[WORK TO COMPLETE] Every line of the data should be output word for word.

>>>

(** * Incremental feature builder: dependency order, fingerprints, decisions

    A shallow embedding of the Go builder
    ([cmd/apis/main.go], its REST twin, [internal/cache], [internal/config],
    [internal/hash] and [internal/feature]) and the properties of its
    dependency resolution, fingerprinting and skip/build loop.

    Conventions of the embedding
    - a Go [string] is a byte string: Rocq's [string];
    - a Go [map[string]T] is a [gmap string T]; a [map[string]bool] that is
      only read with the zero default is the [gset] of the keys held at
      [true] (assigning [false] removes the key);
    - a Go function returning [(T, error)] returns a [result];
    - [os.Exit], a returned error and a run-time panic end a run with an
      explicit [ending];
    - paths are Unix paths: the separator is [/]. *)

From Stdlib Require Import ZArith Ascii.
From stdpp Require Import gmap strings list sorting relations.

(** ** Results of fallible calls *)

Inductive result (E A : Type) : Type :=
| OK (a : A)
| Err (e : E).
Arguments OK {E A} a.
Arguments Err {E A} e.

#[global] Instance result_eq_dec {E A : Type} `{EqDecision E, EqDecision A} :
  EqDecision (result E A).
Proof. solve_decision. Defined.

(** ** [internal/config]: the registry *)

Module config.

Record Feature : Type := {
  Name : string;
  Inputs : list string;
  Command : string;
  DependsOn : list string
}.

(** [BuilderConfig.Features]; the values are the (non-nil) features. *)
Abbreviation BuilderConfig := (gmap string Feature).

End config.

(** ** [crypto/sha256] and [encoding/hex]

    The digest of the Go standard library, written out so that runs of the
    builder can be evaluated; 32-bit words are [Z] reduced modulo [2 ^ 32]. *)

Module sha256.

Local Open Scope Z_scope.

Definition wrap (x : Z) : Z := x mod 2 ^ 32.

Definition rotr (n x : Z) : Z :=
  Z.lor (Z.shiftr x n) (wrap (Z.shiftl x (32 - n))).

Definition Ch (x y z : Z) : Z :=
  Z.lxor (Z.land x y) (Z.land (Z.lxor x (2 ^ 32 - 1)) z).

Definition Maj (x y z : Z) : Z :=
  Z.lxor (Z.lxor (Z.land x y) (Z.land x z)) (Z.land y z).

Definition bsig0 (x : Z) : Z :=
  Z.lxor (Z.lxor (rotr 2 x) (rotr 13 x)) (rotr 22 x).

Definition bsig1 (x : Z) : Z :=
  Z.lxor (Z.lxor (rotr 6 x) (rotr 11 x)) (rotr 25 x).

Definition ssig0 (x : Z) : Z :=
  Z.lxor (Z.lxor (rotr 7 x) (rotr 18 x)) (Z.shiftr x 3).

Definition ssig1 (x : Z) : Z :=
  Z.lxor (Z.lxor (rotr 17 x) (rotr 19 x)) (Z.shiftr x 10).

(** The constants are the leading fraction bits of the square roots (initial
    state) and cube roots (round constants) of the first primes. *)
Definition is_prime (n : Z) : bool :=
  forallb (fun d => negb (n mod d =? 0)) (map Z.of_nat (seq 2 (Z.to_nat n - 2))).

Definition primes : list Z :=
  Eval vm_compute in
    filter (fun n => Is_true (is_prime n)) (map Z.of_nat (seq 2 310)).

Fixpoint cbrt_bits (bits : nat) (n r : Z) : Z :=
  match bits with
  | O => r
  | S b =>
      let r' := r + 2 ^ Z.of_nat b in
      cbrt_bits b n (if r' * r' * r' <=? n then r' else r)
  end.

Definition init : list Z :=
  Eval vm_compute in map (fun p => wrap (Z.sqrt (p * 2 ^ 64))) (take 8 primes).

Definition K : list Z :=
  Eval vm_compute in map (fun p => wrap (cbrt_bits 40 (p * 2 ^ 96) 0)) primes.

Definition byte_of (c : ascii) : Z := Z.of_N (N_of_ascii c).

Fixpoint bytes_of (s : string) : list Z :=
  match s with
  | EmptyString => []
  | String c s' => byte_of c :: bytes_of s'
  end.

(** The [n] low bytes of [x], most significant first. *)
Definition be_bytes (n : nat) (x : Z) : list Z :=
  map (fun i => Z.shiftr x (8 * Z.of_nat i) mod 256) (rev (seq 0 n)).

Definition pad (msg : list Z) : list Z :=
  let len := Z.of_nat (length msg) in
  msg ++ [128] ++ replicate (Z.to_nat ((55 - len) mod 64)) 0
      ++ be_bytes 8 (8 * len).

Fixpoint words (fuel : nat) (bs : list Z) : list Z :=
  match fuel, bs with
  | S f, b0 :: b1 :: b2 :: b3 :: rest =>
      (Z.shiftl b0 24 + Z.shiftl b1 16 + Z.shiftl b2 8 + b3) :: words f rest
  | _, _ => []
  end.

(** The message schedule, newest word first. *)
Fixpoint schedule (n : nat) (w : list Z) : list Z :=
  match n with
  | O => w
  | S n' =>
      schedule n'
        (wrap (ssig1 (nth 1 w 0) + nth 6 w 0 + ssig0 (nth 14 w 0) + nth 15 w 0)
           :: w)
  end.

Definition round (s : list Z) (kw : Z * Z) : list Z :=
  match s with
  | [a; b; c; d; e; f; g; h] =>
      let t1 := h + bsig1 e + Ch e f g + fst kw + snd kw in
      let t2 := bsig0 a + Maj a b c in
      [wrap (t1 + t2); a; b; c; wrap (d + t1); e; f; g]
  | _ => s
  end.

Definition block (s : list Z) (ws : list Z) : list Z :=
  zip_with (fun x y => wrap (x + y)) s
    (foldl round s (zip K (rev (schedule 48 (rev ws))))).

Fixpoint blocks (fuel : nat) (s : list Z) (ws : list Z) : list Z :=
  match fuel with
  | O => s
  | S f =>
      match ws with
      | [] => s
      | _ => blocks f (block s (take 16 ws)) (drop 16 ws)
      end
  end.

(** [sha256.Sum256], and [h.Sum(nil)] of a [sha256.New()] that was written
    the bytes [msg]. *)
Definition Sum256 (msg : string) : list Z :=
  let bs := pad (bytes_of msg) in
  let ws := words (length bs) bs in
  concat (map (be_bytes 4) (blocks (length ws) init ws)).

End sha256.

Module hex.

Definition digit (n : Z) : ascii :=
  ascii_of_N (Z.to_N (if (n <? 10)%Z then 48 + n else 87 + n)%Z).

<<<

[ANSWER BOX]
(** * Incremental feature builder: dependency order, fingerprints, decisions

    A shallow embedding of the Go builder
    ([cmd/apis/main.go], its REST twin, [internal/cache], [internal/config],
    [internal/hash] and [internal/feature]) and the properties of its
    dependency resolution, fingerprinting and skip/build loop.

    Conventions of the embedding
    - a Go [string] is a byte string: Rocq's [string];
    - a Go [map[string]T] is a [gmap string T]; a [map[string]bool] that is
      only read with the zero default is the [gset] of the keys held at
      [true] (assigning [false] removes the key);
    - a Go function returning [(T, error)] returns a [result];
    - [os.Exit], a returned error and a run-time panic end a run with an
      explicit [ending];
    - paths are Unix paths: the separator is [/]. *)

From Stdlib Require Import ZArith Ascii.
From stdpp Require Import gmap strings list sorting relations.

(** ** Results of fallible calls *)

Inductive result (E A : Type) : Type :=
| OK (a : A)
| Err (e : E).
Arguments OK {E A} a.
Arguments Err {E A} e.

#[global] Instance result_eq_dec {E A : Type} `{EqDecision E, EqDecision A} :
  EqDecision (result E A).
Proof. solve_decision. Defined.

(** ** [internal/config]: the registry *)

Module config.

Record Feature : Type := {
  Name : string;
  Inputs : list string;
  Command : string;
  DependsOn : list string
}.

(** [BuilderConfig.Features]; the values are the (non-nil) features. *)
Abbreviation BuilderConfig := (gmap string Feature).

End config.

(** ** [crypto/sha256] and [encoding/hex]

    The digest of the Go standard library, written out so that runs of the
    builder can be evaluated; 32-bit words are [Z] reduced modulo [2 ^ 32]. *)

Module sha256.

Local Open Scope Z_scope.

Definition wrap (x : Z) : Z := x mod 2 ^ 32.

Definition rotr (n x : Z) : Z :=
  Z.lor (Z.shiftr x n) (wrap (Z.shiftl x (32 - n))).

Definition Ch (x y z : Z) : Z :=
  Z.lxor (Z.land x y) (Z.land (Z.lxor x (2 ^ 32 - 1)) z).

Definition Maj (x y z : Z) : Z :=
  Z.lxor (Z.lxor (Z.land x y) (Z.land x z)) (Z.land y z).

Definition bsig0 (x : Z) : Z :=
  Z.lxor (Z.lxor (rotr 2 x) (rotr 13 x)) (rotr 22 x).

Definition bsig1 (x : Z) : Z :=
  Z.lxor (Z.lxor (rotr 6 x) (rotr 11 x)) (rotr 25 x).

Definition ssig0 (x : Z) : Z :=
  Z.lxor (Z.lxor (rotr 7 x) (rotr 18 x)) (Z.shiftr x 3).

Definition ssig1 (x : Z) : Z :=
  Z.lxor (Z.lxor (rotr 17 x) (rotr 19 x)) (Z.shiftr x 10).

(** The constants are the leading fraction bits of the square roots (initial
    state) and cube roots (round constants) of the first primes. *)
Definition is_prime (n : Z) : bool :=
  forallb (fun d => negb (n mod d =? 0)) (map Z.of_nat (seq 2 (Z.to_nat n - 2))).

Definition primes : list Z :=
  Eval vm_compute in
    filter (fun n => Is_true (is_prime n)) (map Z.of_nat (seq 2 310)).

Fixpoint cbrt_bits (bits : nat) (n r : Z) : Z :=
  match bits with
  | O => r
  | S b =>
      let r' := r + 2 ^ Z.of_nat b in
      cbrt_bits b n (if r' * r' * r' <=? n then r' else r)
  end.

Definition init : list Z :=
  Eval vm_compute in map (fun p => wrap (Z.sqrt (p * 2 ^ 64))) (take 8 primes).

Definition K : list Z :=
  Eval vm_compute in map (fun p => wrap (cbrt_bits 40 (p * 2 ^ 96) 0)) primes.

Definition byte_of (c : ascii) : Z := Z.of_N (N_of_ascii c).

Fixpoint bytes_of (s : string) : list Z :=
  match s with
  | EmptyString => []
  | String c s' => byte_of c :: bytes_of s'
  end.

(** The [n] low bytes of [x], most significant first. *)
Definition be_bytes (n : nat) (x : Z) : list Z :=
  map (fun i => Z.shiftr x (8 * Z.of_nat i) mod 256) (rev (seq 0 n)).

Definition pad (msg : list Z) : list Z :=
  let len := Z.of_nat (length msg) in
  msg ++ [128] ++ replicate (Z.to_nat ((55 - len) mod 64)) 0
      ++ be_bytes 8 (8 * len).

Fixpoint words (fuel : nat) (bs : list Z) : list Z :=
  match fuel, bs with
  | S f, b0 :: b1 :: b2 :: b3 :: rest =>
      (Z.shiftl b0 24 + Z.shiftl b1 16 + Z.shiftl b2 8 + b3) :: words f rest
  | _, _ => []
  end.

(** The message schedule, newest word first. *)
Fixpoint schedule (n : nat) (w : list Z) : list Z :=
  match n with
  | O => w
  | S n' =>
      schedule n'
        (wrap (ssig1 (nth 1 w 0) + nth 6 w 0 + ssig0 (nth 14 w 0) + nth 15 w 0)
           :: w)
  end.

Definition round (s : list Z) (kw : Z * Z) : list Z :=
  match s with
  | [a; b; c; d; e; f; g; h] =>
      let t1 := h + bsig1 e + Ch e f g + fst kw + snd kw in
      let t2 := bsig0 a + Maj a b c in
      [wrap (t1 + t2); a; b; c; wrap (d + t1); e; f; g]
  | _ => s
  end.

Definition block (s : list Z) (ws : list Z) : list Z :=
  zip_with (fun x y => wrap (x + y)) s
    (foldl round s (zip K (rev (schedule 48 (rev ws))))).

Fixpoint blocks (fuel : nat) (s : list Z) (ws : list Z) : list Z :=
  match fuel with
  | O => s
  | S f =>
      match ws with
      | [] => s
      | _ => blocks f (block s (take 16 ws)) (drop 16 ws)
      end
  end.

(** [sha256.Sum256], and [h.Sum(nil)] of a [sha256.New()] that was written
    the bytes [msg]. *)
Definition Sum256 (msg : string) : list Z :=
  let bs := pad (bytes_of msg) in
  let ws := words (length bs) bs in
  concat (map (be_bytes 4) (blocks (length ws) init ws)).

End sha256.

Module hex.

Definition digit (n : Z) : ascii :=
  ascii_of_N (Z.to_N (if (n <? 10)%Z then 48 + n else 87 + n)%Z).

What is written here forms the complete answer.